Jackie Simpson

Personal information
- Full name: Jacqueline Simpson
- Date of birth: October 14, 1994 (age 31)
- Place of birth: Lithia, Florida, U.S.
- Position: Defender

Youth career
- West Florida Flames

College career
- Years: Team / Apps / (Gls)
- 2012–2015: South Florida Bulls / 78 / (8)

Senior career*
- Years: Team / Apps / (Gls)
- 2016–2019: UDG Tenerife
- 2019: Glentoran
- 2019–2020: Sparta Prague
- 2020–2021: UDG Tenerife / 23 / (0)
- 2025: Tampa Bay Sun / 6 / (0)

= Jackie Simpson (soccer) =

American soccer player (born 1994)

Jackie Simpson (born October 14, 1994) is an American soccer player.

==College career==
Simpson played four years of college soccer for the University of South Florida, where she played mostly as a center back. Simpson was named to the All-American Athletic Conference Second Team in her junior season, and in her senior year was named the Conference Defensive Player of the Year.

== Club career ==
In early 2016, Simpson was a part of the first-ever preseason roster for the Orlando Pride in the National Women's Soccer League, but ultimately did not sign with the club.

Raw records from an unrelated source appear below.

(* ===== verification/Recipe.v ===== *)
(** * Recipes and source tensors of [plan.rs]

    Conversion recipes, whose steps refer to declared inputs and to earlier
    steps, and the sources of plans and overlays. *)

From S2P Require Import Prelude Errors Tensor Identity Order Representation Quantization Inventory.
Local Open Scope N_scope.

#[export] Instance TensorName_keyed : Keyed TensorName.
Proof.
  refine {| key n := [string_key (tensor_name n)] |}. intros [x] [y] [= H].
  by apply (inj string_key) in H as ->.
Defined.

(** ** Recipes *)

(** The fields of an object are in the order of their names. *)
Inductive RecipeValue :=
  | RecipeBool (value : bool)
  | RecipeI64 (value : Z)
  | RecipeU64 (value : N)
  | RecipeText (value : string)
  | RecipeBytes (value : bytes)
  | RecipeSequence (elements : list RecipeValue)
  | RecipeObject (fields : list (StableName * RecipeValue)).

Inductive RecipeInput :=
  | External (name : TensorName)
  | Step (name : StableName).

Record RecipeStep := {
  step_output : StableName;
  step_operation : ImplementationId;
  step_inputs : list RecipeInput;
  step_parameters : list (StableName * RecipeValue)
}.

Record ConversionRecipe := {
  recipe_schema_version : N;
  recipe_implementation : ImplementationId;
  recipe_inputs : list TensorName;
  recipe_steps : list RecipeStep;
  recipe_outputs : gmap TensorName RecipeInput
}.

#[export] Instance RecipeValue_eq_dec : EqDecision RecipeValue.
Proof.
  refine (fix go (x y : RecipeValue) : Decision (x = y) :=
    match x, y with
    | RecipeBool a, RecipeBool b => cast_if (decide (a = b))
    | RecipeI64 a, RecipeI64 b => cast_if (decide (a = b))
    | RecipeU64 a, RecipeU64 b => cast_if (decide (a = b))
    | RecipeText a, RecipeText b => cast_if (decide (a = b))
    | RecipeBytes a, RecipeBytes b => cast_if (decide (a = b))
    | RecipeSequence a, RecipeSequence b => cast_if (@list_eq_dec _ go a b)
    | RecipeObject a, RecipeObject b => cast_if (@list_eq_dec _ (@prod_eq_dec _ _ _ go) a b)
    | _, _ => right _
    end); clear go; abstract congruence.
Defined.
#[export] Instance RecipeInput_eq_dec : EqDecision RecipeInput.
Proof. solve_decision. Defined.
#[export] Instance RecipeStep_eq_dec : EqDecision RecipeStep.
Proof. solve_decision. Defined.
#[export] Instance ConversionRecipe_eq_dec : EqDecision ConversionRecipe.
Proof. solve_decision. Defined.

(** Whether a value is declared or computed by now. *)
Definition input_available (declared : gset TensorName) (available : gset StableName)
    (input : RecipeInput) : bool :=
  match input with
  | External name => bool_decide (name ∈ declared)
  | Step name => bool_decide (name ∈ available)
  end.

(** One round of the loop over the steps. *)
Definition check_step (declared : gset TensorName) (available : gset StableName) (step : RecipeStep)
  : result (gset StableName) :=
  _ ← reject (bool_decide (step_output step ∈ available)) Binding;
  _ ← reject (negb (forallb (input_available declared available) (step_inputs step))) Binding;
  mret ({[step_output step]} ∪ available).

Definition ConversionRecipe_new (schema_version : N) (implementation : ImplementationId)
    (inputs : list TensorName) (steps : list RecipeStep) (outputs : gmap TensorName RecipeInput)
  : result ConversionRecipe :=
  _ ← reject (schema_version =? 0) Binding;
  let declared : gset TensorName := list_to_set inputs in
  _ ← reject (negb (size declared =? length inputs)%nat) Binding;
  _ ← reject (bool_decide (outputs = ∅)) Binding;
  available ← try_fold (check_step declared) ∅ steps;
  _ ← reject (negb (forallb (fun output => input_available declared available (snd output)) (map_to_list outputs)))
        Binding;
  mret {| recipe_schema_version := schema_version; recipe_implementation := implementation;
          recipe_inputs := inputs; recipe_steps := steps; recipe_outputs := outputs |}.

(** The wire value has the same fields. *)
Definition ConversionRecipe_try_from (wire : ConversionRecipe) : result ConversionRecipe :=
  ConversionRecipe_new (recipe_schema_version wire) (recipe_implementation wire) (recipe_inputs wire)
    (recipe_steps wire) (recipe_outputs wire).

(** ** Source tensors *)

Record SourceTensor := {
  source_name : TensorName;
  source_shape : list N;
  source_storage : Storage
}.

#[export] Instance SourceTensor_eq_dec : EqDecision SourceTensor.
Proof. solve_decision. Defined.

Definition SourceTensor_new (name : TensorName) (shape : list N) (storage : Storage)
  : result SourceTensor :=
  _ ← match storage with
      | Plain dtype span =>
          length ← byte_len dtype shape;
          reject (negb (length =? span_length span)) InvalidFormat
      | Quantized quantized =>
          reject (negb (bool_decide (logical_shape quantized = shape))) InvalidFormat
      end;
  mret {| source_name := name; source_shape := shape; source_storage := storage |}.

(** The wire value has the same fields; its storage is read by its own reader. *)
Definition SourceTensor_try_from (wire : SourceTensor) : result SourceTensor :=
  SourceTensor_new (source_name wire) (source_shape wire) (source_storage wire).

(** The source of an inventory record. *)
Definition SourceTensor_from_record (record : TensorRecord) : result SourceTensor :=
  name ← TensorName_parse (record_name record);
  SourceTensor_new name (record_shape record) (record_storage record).

(** * Recipes and source tensors read back *)

(** Values that their readers return as they are. *)
Definition source_valid (s : SourceTensor) : Prop := SourceTensor_try_from s = Ok s.
Definition recipe_valid (r : ConversionRecipe) : Prop := ConversionRecipe_try_from r = Ok r.

Lemma SourceTensor_new_valid name shape storage s : SourceTensor_new name shape storage = Ok s -> source_valid s.
Proof.
  unfold source_valid, SourceTensor_try_from. intros H.
  assert (source_name s = name /\ source_shape s = shape /\ source_storage s = storage) as (-> & -> & ->); [|done].
  unfold SourceTensor_new in H. by apply bind_Ok in H as (u & _ & [= <-]).
Qed.

Lemma SourceTensor_try_from_Ok w s : SourceTensor_try_from w = Ok s -> s = w /\ source_valid s.
Proof.
  intros H. split; [|by eapply SourceTensor_new_valid]. unfold SourceTensor_try_from, SourceTensor_new in H.
  apply bind_Ok in H as (u & _ & [= <-]). by destruct w.
Qed.

Lemma ConversionRecipe_try_from_Ok w r : ConversionRecipe_try_from w = Ok r -> r = w /\ recipe_valid r.
Proof.
  intros H. assert (r = w) as ->; [|done]. unfold ConversionRecipe_try_from, ConversionRecipe_new in H.
  repeat (apply bind_Ok in H as (? & _ & H)). injection H as <-. by destruct w.
Qed.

In September 2016, Simpson signed her first professional contract with Spanish club UD Tenerife. Simpson renewed her contract with the club in May 2017.

Simpson signed with Glentoran W.F.C. in June 2019.

After a season spent with Sparta Prague, Simpson returned to Tenerife in May 2020.

Simpson joined the first-team roster of USL Super League club Tampa Bay Sun on February 5, 2025, after having trained with the team during the first half of their season. The move reunites her with former South Florida Bulls teammate Jordyn Listro, and coach Denise Schilte-Brown. Simpson suffered an ACL tear on April 6, 2025, during a match against Fort Lauderdalel United.